# EXERCISE DESCRIPTION
Of the lines listed below, return exactly those that run from the line containing "Abbreviation world := (W" through the line containing "intros HK [Hp", both included.

*** PROVIDED RECORDS

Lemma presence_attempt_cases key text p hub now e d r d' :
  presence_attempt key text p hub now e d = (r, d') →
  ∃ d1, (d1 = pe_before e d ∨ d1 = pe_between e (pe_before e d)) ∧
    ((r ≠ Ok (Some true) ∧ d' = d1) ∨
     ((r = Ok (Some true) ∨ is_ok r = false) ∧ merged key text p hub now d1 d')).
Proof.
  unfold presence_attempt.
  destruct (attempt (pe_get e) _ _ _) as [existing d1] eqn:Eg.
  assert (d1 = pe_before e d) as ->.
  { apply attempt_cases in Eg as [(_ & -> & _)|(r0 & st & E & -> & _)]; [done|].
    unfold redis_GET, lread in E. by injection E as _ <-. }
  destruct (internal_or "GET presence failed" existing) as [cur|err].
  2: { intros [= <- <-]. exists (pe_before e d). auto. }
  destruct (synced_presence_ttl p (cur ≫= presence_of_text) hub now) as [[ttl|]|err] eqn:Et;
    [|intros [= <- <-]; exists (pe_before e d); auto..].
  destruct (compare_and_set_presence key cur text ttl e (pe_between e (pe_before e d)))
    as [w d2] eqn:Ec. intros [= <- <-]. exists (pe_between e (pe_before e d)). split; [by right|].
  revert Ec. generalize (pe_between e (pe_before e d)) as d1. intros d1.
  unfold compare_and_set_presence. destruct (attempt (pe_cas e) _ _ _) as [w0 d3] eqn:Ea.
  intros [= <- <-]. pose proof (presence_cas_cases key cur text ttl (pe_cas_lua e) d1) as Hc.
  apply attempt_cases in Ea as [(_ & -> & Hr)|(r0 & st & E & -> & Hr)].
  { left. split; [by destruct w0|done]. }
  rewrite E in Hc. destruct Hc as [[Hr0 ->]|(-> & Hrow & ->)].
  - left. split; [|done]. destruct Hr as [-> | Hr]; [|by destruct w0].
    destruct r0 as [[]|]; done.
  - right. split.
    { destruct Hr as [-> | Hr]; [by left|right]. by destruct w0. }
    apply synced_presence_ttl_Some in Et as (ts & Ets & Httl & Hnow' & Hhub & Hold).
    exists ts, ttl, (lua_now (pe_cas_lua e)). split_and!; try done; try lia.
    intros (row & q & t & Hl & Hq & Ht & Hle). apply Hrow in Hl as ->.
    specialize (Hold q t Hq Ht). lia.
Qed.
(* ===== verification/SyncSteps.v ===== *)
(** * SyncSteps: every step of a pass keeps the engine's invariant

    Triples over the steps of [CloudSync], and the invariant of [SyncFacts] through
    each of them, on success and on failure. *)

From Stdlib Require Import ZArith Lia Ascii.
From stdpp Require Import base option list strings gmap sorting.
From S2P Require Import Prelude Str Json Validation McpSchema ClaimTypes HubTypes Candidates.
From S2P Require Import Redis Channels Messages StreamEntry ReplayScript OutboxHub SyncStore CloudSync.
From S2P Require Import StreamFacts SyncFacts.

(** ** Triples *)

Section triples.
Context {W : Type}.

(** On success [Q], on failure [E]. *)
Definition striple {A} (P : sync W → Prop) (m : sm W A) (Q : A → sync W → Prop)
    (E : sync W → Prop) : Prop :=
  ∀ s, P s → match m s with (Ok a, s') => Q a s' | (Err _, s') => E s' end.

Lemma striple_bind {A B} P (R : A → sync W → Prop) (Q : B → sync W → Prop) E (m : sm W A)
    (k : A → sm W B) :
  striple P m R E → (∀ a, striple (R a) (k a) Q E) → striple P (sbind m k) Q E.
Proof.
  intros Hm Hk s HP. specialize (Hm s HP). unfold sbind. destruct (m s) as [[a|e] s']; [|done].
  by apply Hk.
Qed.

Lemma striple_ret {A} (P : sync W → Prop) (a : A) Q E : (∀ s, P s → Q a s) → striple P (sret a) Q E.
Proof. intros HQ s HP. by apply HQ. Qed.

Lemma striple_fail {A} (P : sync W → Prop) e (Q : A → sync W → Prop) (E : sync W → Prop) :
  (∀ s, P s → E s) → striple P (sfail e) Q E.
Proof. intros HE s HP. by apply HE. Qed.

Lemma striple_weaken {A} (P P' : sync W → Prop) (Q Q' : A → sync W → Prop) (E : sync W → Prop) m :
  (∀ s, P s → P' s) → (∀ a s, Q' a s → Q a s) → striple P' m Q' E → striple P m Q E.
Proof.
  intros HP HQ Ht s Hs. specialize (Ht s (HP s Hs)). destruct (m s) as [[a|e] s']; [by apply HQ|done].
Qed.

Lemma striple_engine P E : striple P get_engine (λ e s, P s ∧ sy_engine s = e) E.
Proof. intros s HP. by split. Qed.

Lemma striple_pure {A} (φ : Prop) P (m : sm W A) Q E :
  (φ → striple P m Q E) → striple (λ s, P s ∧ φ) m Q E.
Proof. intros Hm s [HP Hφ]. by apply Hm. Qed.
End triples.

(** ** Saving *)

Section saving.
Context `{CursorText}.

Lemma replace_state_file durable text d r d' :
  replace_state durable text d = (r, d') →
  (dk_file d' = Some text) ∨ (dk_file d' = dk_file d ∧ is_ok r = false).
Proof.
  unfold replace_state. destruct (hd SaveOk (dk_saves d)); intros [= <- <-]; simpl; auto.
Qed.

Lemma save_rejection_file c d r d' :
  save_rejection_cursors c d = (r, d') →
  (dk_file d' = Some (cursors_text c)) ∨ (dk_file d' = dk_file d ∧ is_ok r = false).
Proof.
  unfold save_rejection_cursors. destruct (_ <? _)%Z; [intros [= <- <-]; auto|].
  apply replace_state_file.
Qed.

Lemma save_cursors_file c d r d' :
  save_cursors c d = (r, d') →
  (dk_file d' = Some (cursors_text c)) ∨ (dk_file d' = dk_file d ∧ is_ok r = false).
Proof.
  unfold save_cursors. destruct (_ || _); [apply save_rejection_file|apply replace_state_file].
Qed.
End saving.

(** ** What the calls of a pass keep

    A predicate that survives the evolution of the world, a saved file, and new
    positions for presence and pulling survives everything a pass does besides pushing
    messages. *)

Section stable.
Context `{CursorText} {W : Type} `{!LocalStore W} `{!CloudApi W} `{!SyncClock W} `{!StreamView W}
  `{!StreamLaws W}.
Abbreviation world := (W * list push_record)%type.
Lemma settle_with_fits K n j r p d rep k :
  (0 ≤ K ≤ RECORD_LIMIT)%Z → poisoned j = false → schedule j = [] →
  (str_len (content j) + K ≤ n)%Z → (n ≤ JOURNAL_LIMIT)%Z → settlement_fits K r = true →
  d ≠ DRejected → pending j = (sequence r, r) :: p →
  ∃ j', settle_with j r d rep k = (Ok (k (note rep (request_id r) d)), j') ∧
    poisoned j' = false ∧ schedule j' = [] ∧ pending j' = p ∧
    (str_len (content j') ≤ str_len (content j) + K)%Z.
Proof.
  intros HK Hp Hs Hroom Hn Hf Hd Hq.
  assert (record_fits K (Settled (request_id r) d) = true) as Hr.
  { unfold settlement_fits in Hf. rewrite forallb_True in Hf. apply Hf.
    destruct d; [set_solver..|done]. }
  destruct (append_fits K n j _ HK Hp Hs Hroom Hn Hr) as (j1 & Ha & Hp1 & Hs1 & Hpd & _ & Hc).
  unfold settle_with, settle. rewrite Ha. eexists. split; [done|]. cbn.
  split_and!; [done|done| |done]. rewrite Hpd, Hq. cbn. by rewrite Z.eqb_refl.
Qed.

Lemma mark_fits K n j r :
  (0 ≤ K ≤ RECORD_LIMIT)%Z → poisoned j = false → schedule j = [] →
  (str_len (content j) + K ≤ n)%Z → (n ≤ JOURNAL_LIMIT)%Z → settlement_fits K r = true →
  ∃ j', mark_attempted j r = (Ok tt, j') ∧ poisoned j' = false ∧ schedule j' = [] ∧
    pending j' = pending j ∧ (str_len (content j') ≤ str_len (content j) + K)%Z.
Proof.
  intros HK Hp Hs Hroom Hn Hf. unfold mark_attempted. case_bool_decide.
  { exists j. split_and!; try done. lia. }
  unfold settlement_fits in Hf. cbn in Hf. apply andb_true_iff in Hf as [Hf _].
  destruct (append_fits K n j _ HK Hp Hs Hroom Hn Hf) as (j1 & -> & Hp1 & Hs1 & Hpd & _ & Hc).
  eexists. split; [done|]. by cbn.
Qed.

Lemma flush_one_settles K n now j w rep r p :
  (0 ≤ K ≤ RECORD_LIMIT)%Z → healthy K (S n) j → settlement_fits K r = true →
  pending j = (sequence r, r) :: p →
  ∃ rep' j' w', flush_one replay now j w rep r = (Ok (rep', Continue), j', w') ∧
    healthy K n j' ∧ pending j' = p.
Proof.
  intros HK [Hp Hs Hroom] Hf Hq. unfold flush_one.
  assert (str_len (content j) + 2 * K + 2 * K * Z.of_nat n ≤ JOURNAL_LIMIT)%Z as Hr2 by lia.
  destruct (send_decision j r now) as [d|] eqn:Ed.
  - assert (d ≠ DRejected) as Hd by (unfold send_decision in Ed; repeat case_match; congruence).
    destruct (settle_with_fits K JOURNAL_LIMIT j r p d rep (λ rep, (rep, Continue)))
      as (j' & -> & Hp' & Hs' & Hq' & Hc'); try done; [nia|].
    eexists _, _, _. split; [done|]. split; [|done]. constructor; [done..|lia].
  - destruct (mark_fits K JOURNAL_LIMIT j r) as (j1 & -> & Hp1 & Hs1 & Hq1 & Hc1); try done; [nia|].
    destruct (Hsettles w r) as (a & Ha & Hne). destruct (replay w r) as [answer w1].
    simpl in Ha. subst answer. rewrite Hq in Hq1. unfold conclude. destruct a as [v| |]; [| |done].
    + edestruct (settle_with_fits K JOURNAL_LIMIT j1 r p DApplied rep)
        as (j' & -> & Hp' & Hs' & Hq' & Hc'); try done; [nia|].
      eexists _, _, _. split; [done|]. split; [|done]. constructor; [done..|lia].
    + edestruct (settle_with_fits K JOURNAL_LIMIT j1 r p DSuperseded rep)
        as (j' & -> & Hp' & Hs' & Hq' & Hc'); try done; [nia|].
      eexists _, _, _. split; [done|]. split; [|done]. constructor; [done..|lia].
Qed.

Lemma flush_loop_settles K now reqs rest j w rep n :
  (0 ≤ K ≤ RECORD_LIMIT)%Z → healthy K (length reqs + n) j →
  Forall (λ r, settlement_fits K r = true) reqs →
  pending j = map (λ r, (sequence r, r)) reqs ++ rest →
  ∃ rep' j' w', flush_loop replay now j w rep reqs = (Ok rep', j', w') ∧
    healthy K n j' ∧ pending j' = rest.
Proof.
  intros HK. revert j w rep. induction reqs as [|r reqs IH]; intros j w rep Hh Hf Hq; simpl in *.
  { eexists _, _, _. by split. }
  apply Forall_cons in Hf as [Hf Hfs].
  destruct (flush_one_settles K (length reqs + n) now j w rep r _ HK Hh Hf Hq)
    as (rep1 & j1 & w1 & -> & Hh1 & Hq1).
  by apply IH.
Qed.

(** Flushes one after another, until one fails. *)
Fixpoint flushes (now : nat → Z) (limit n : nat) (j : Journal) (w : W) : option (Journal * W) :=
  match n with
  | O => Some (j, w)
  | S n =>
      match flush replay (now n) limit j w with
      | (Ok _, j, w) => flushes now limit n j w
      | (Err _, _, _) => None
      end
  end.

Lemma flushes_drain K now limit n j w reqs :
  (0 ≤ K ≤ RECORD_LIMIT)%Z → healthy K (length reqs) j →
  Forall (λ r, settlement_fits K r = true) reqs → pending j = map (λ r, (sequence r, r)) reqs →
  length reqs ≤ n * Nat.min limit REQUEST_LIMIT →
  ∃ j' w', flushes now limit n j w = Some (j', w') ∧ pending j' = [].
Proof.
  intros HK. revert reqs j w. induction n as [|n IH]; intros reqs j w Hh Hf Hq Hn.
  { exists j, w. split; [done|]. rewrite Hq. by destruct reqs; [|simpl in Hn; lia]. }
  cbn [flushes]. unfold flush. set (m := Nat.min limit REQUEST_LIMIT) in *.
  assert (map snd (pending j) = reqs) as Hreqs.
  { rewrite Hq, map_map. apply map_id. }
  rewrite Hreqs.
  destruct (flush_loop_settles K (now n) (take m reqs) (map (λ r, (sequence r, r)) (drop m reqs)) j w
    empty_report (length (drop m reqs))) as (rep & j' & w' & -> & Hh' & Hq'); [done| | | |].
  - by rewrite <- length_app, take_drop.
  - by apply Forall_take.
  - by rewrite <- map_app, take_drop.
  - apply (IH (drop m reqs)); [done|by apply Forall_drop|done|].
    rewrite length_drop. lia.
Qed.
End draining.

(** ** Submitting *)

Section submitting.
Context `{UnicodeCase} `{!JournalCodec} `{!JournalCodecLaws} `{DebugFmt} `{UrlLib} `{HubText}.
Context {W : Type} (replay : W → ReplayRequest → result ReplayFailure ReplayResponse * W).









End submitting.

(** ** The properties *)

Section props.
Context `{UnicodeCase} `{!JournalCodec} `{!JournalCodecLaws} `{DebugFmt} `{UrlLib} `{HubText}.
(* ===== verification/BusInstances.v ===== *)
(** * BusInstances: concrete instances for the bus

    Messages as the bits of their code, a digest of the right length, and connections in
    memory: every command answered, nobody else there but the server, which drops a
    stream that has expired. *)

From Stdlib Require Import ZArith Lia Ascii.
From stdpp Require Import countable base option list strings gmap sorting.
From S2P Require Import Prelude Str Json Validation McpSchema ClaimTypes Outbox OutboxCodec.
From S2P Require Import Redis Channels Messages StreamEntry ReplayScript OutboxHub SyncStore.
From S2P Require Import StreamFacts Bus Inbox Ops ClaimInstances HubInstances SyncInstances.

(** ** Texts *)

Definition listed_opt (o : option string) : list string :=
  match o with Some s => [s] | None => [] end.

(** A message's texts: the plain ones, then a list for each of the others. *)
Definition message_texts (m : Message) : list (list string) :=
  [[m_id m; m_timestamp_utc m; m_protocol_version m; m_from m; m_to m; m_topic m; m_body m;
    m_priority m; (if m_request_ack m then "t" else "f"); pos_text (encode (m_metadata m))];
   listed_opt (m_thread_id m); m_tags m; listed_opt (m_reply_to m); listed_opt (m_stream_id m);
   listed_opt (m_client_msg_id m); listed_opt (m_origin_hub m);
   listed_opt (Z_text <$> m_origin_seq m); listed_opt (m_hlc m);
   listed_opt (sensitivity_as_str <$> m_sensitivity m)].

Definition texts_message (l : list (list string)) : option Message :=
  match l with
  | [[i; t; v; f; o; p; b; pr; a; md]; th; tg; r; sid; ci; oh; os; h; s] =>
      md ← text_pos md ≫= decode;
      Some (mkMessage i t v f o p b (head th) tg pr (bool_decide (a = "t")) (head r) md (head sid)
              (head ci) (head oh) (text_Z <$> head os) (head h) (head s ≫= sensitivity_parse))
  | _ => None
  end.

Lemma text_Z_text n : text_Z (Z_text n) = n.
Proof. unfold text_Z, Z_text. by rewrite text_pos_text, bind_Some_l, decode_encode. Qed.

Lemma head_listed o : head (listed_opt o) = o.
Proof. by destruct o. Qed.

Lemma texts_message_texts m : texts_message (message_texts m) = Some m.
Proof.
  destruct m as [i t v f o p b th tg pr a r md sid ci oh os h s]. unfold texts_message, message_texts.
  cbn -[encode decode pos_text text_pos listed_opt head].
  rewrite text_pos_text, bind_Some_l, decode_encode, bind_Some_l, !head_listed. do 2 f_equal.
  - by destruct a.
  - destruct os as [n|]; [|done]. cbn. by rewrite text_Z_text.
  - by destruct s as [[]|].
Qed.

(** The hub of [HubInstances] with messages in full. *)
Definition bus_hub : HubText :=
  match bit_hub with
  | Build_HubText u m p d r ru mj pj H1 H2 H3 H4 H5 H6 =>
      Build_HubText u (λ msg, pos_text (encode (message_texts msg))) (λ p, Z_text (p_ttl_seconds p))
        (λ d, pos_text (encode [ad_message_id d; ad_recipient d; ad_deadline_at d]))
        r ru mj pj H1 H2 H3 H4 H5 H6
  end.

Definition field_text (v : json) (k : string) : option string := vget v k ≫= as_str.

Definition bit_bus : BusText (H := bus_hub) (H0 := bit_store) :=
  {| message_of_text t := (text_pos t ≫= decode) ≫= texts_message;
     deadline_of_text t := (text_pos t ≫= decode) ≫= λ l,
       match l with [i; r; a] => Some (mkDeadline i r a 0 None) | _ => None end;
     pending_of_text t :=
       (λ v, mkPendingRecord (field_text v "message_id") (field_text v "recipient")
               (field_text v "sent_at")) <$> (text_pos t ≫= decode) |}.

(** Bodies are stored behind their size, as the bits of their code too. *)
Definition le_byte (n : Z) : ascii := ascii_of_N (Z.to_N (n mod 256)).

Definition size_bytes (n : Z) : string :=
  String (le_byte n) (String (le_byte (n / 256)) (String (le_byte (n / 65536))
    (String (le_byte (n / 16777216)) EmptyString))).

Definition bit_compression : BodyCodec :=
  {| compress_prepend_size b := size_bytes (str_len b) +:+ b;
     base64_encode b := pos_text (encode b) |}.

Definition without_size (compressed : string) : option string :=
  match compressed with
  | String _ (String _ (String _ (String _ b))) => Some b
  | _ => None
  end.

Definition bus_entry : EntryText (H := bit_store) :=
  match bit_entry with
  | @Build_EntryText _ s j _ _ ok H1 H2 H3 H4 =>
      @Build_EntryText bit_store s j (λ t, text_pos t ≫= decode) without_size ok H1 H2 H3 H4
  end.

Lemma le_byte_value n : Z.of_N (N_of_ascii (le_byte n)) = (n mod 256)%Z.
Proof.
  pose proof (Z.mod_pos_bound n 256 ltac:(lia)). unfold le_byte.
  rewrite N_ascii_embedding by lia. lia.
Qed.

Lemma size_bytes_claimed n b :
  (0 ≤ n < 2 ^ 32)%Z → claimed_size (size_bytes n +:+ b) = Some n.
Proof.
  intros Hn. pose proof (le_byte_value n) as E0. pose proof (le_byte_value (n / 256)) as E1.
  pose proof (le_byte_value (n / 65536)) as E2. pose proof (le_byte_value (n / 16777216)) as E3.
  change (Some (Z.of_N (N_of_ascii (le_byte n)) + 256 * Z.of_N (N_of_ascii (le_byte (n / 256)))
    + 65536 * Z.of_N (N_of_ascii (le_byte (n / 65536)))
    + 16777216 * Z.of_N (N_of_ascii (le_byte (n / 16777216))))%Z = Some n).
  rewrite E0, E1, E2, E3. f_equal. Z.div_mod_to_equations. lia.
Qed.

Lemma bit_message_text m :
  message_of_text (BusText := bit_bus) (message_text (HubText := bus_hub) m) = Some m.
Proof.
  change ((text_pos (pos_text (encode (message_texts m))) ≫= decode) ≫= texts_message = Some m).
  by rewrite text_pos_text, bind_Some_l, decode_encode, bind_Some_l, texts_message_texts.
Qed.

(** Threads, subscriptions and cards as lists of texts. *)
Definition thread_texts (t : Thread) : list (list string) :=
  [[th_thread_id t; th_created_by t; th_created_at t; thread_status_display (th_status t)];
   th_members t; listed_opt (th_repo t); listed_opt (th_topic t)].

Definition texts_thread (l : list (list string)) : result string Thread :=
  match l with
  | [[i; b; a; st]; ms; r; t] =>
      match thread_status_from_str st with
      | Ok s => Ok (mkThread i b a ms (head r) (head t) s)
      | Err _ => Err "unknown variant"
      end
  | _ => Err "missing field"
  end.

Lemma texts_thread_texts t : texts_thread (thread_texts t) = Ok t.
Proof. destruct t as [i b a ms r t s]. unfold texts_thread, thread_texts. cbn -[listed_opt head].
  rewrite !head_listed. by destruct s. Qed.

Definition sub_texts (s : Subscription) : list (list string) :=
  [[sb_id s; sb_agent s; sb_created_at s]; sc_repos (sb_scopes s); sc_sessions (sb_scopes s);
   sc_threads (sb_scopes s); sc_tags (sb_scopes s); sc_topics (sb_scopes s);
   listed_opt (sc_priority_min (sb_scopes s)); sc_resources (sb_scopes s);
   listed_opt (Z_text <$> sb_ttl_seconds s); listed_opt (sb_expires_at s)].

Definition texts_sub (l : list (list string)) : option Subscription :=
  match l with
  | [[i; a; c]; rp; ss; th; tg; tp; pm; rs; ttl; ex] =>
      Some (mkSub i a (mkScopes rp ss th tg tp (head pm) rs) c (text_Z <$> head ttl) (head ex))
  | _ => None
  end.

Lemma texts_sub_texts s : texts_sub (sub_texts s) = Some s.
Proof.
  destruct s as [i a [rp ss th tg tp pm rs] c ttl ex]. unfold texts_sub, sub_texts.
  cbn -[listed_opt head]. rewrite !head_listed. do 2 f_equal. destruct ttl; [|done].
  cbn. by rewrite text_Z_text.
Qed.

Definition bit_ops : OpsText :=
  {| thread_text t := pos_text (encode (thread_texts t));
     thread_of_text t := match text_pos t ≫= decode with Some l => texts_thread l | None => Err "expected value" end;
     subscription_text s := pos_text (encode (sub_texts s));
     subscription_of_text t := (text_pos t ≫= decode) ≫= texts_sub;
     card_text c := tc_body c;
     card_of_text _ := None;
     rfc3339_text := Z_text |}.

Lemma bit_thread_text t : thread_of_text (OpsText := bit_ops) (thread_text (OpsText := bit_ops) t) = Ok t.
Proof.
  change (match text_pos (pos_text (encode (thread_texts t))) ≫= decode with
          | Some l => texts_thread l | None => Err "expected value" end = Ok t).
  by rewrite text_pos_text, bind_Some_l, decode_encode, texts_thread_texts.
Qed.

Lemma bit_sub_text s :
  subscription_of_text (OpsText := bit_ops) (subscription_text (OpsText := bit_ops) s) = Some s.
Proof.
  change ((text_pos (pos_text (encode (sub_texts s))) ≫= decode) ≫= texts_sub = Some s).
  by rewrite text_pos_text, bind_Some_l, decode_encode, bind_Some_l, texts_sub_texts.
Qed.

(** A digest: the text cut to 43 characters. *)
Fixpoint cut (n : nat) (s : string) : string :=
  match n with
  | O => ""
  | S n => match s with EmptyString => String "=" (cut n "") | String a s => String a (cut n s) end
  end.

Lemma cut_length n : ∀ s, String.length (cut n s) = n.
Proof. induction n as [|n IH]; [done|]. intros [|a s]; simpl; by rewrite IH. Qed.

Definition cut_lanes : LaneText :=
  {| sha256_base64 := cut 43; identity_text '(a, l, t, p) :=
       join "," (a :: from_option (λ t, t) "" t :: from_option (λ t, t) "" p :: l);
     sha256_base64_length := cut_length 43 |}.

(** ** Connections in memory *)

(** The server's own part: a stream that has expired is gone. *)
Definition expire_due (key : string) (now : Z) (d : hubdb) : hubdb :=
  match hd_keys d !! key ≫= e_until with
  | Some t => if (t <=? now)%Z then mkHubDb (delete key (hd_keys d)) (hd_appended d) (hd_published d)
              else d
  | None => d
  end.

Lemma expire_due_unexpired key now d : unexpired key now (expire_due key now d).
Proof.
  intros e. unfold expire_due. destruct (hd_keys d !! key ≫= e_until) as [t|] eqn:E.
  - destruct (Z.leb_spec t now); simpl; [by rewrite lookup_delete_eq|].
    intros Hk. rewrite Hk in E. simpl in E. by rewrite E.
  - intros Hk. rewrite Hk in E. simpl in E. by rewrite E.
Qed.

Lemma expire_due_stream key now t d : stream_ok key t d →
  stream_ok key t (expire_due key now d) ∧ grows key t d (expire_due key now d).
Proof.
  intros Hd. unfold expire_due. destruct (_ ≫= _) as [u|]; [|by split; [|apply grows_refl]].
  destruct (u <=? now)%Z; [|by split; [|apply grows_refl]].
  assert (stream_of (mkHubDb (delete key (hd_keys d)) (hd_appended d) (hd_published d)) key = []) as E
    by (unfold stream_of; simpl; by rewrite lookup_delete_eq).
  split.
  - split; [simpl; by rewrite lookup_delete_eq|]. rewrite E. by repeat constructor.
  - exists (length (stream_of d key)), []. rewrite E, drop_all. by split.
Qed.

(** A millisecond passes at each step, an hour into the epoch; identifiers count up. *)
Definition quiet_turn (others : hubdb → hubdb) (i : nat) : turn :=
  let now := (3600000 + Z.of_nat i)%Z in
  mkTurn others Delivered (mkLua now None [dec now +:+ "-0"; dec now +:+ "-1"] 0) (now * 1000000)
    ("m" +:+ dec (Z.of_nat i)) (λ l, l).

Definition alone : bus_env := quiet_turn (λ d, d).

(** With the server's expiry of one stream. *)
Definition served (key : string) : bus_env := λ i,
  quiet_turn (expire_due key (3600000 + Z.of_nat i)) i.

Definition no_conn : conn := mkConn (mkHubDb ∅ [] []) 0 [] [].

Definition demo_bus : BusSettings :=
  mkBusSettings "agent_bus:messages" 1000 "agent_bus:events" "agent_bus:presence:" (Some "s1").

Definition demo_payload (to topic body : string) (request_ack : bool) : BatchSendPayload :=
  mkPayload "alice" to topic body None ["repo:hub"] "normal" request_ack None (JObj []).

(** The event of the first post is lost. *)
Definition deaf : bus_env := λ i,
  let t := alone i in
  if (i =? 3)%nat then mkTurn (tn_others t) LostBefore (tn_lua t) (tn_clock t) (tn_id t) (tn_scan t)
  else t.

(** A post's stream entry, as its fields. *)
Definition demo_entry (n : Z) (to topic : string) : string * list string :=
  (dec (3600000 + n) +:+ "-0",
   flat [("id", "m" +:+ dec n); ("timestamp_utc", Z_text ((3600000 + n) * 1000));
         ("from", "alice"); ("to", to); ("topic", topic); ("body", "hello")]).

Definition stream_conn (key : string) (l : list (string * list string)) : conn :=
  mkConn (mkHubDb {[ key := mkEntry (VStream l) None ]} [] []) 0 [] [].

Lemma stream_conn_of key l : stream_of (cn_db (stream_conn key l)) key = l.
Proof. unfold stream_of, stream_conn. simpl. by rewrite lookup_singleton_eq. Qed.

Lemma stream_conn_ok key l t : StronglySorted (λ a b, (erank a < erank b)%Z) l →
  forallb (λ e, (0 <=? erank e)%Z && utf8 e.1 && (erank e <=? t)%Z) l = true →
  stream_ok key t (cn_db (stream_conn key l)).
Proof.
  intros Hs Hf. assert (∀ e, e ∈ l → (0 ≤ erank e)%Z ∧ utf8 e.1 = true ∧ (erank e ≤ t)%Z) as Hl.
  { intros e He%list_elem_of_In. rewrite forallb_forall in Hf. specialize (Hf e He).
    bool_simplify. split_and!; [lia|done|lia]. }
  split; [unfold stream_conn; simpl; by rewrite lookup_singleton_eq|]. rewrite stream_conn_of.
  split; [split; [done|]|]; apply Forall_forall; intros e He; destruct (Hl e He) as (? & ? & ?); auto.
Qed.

******

# OUTPUT BELOW
Abbreviation world := (W * list push_record)%type.
Lemma settle_with_fits K n j r p d rep k :
  (0 ≤ K ≤ RECORD_LIMIT)%Z → poisoned j = false → schedule j = [] →
  (str_len (content j) + K ≤ n)%Z → (n ≤ JOURNAL_LIMIT)%Z → settlement_fits K r = true →
  d ≠ DRejected → pending j = (sequence r, r) :: p →
  ∃ j', settle_with j r d rep k = (Ok (k (note rep (request_id r) d)), j') ∧
    poisoned j' = false ∧ schedule j' = [] ∧ pending j' = p ∧
    (str_len (content j') ≤ str_len (content j) + K)%Z.
Proof.
  intros HK Hp Hs Hroom Hn Hf Hd Hq.
  assert (record_fits K (Settled (request_id r) d) = true) as Hr.
  { unfold settlement_fits in Hf. rewrite forallb_True in Hf. apply Hf.
    destruct d; [set_solver..|done]. }
  destruct (append_fits K n j _ HK Hp Hs Hroom Hn Hr) as (j1 & Ha & Hp1 & Hs1 & Hpd & _ & Hc).
  unfold settle_with, settle. rewrite Ha. eexists. split; [done|]. cbn.
  split_and!; [done|done| |done]. rewrite Hpd, Hq. cbn. by rewrite Z.eqb_refl.
Qed.

Lemma mark_fits K n j r :
  (0 ≤ K ≤ RECORD_LIMIT)%Z → poisoned j = false → schedule j = [] →
  (str_len (content j) + K ≤ n)%Z → (n ≤ JOURNAL_LIMIT)%Z → settlement_fits K r = true →
  ∃ j', mark_attempted j r = (Ok tt, j') ∧ poisoned j' = false ∧ schedule j' = [] ∧
    pending j' = pending j ∧ (str_len (content j') ≤ str_len (content j) + K)%Z.
Proof.
  intros HK Hp Hs Hroom Hn Hf. unfold mark_attempted. case_bool_decide.
  { exists j. split_and!; try done. lia. }
  unfold settlement_fits in Hf. cbn in Hf. apply andb_true_iff in Hf as [Hf _].
  destruct (append_fits K n j _ HK Hp Hs Hroom Hn Hf) as (j1 & -> & Hp1 & Hs1 & Hpd & _ & Hc).
  eexists. split; [done|]. by cbn.
Qed.

Lemma flush_one_settles K n now j w rep r p :
  (0 ≤ K ≤ RECORD_LIMIT)%Z → healthy K (S n) j → settlement_fits K r = true →
  pending j = (sequence r, r) :: p →
  ∃ rep' j' w', flush_one replay now j w rep r = (Ok (rep', Continue), j', w') ∧
    healthy K n j' ∧ pending j' = p.
Proof.
  intros HK [Hp Hs Hroom] Hf Hq. unfold flush_one.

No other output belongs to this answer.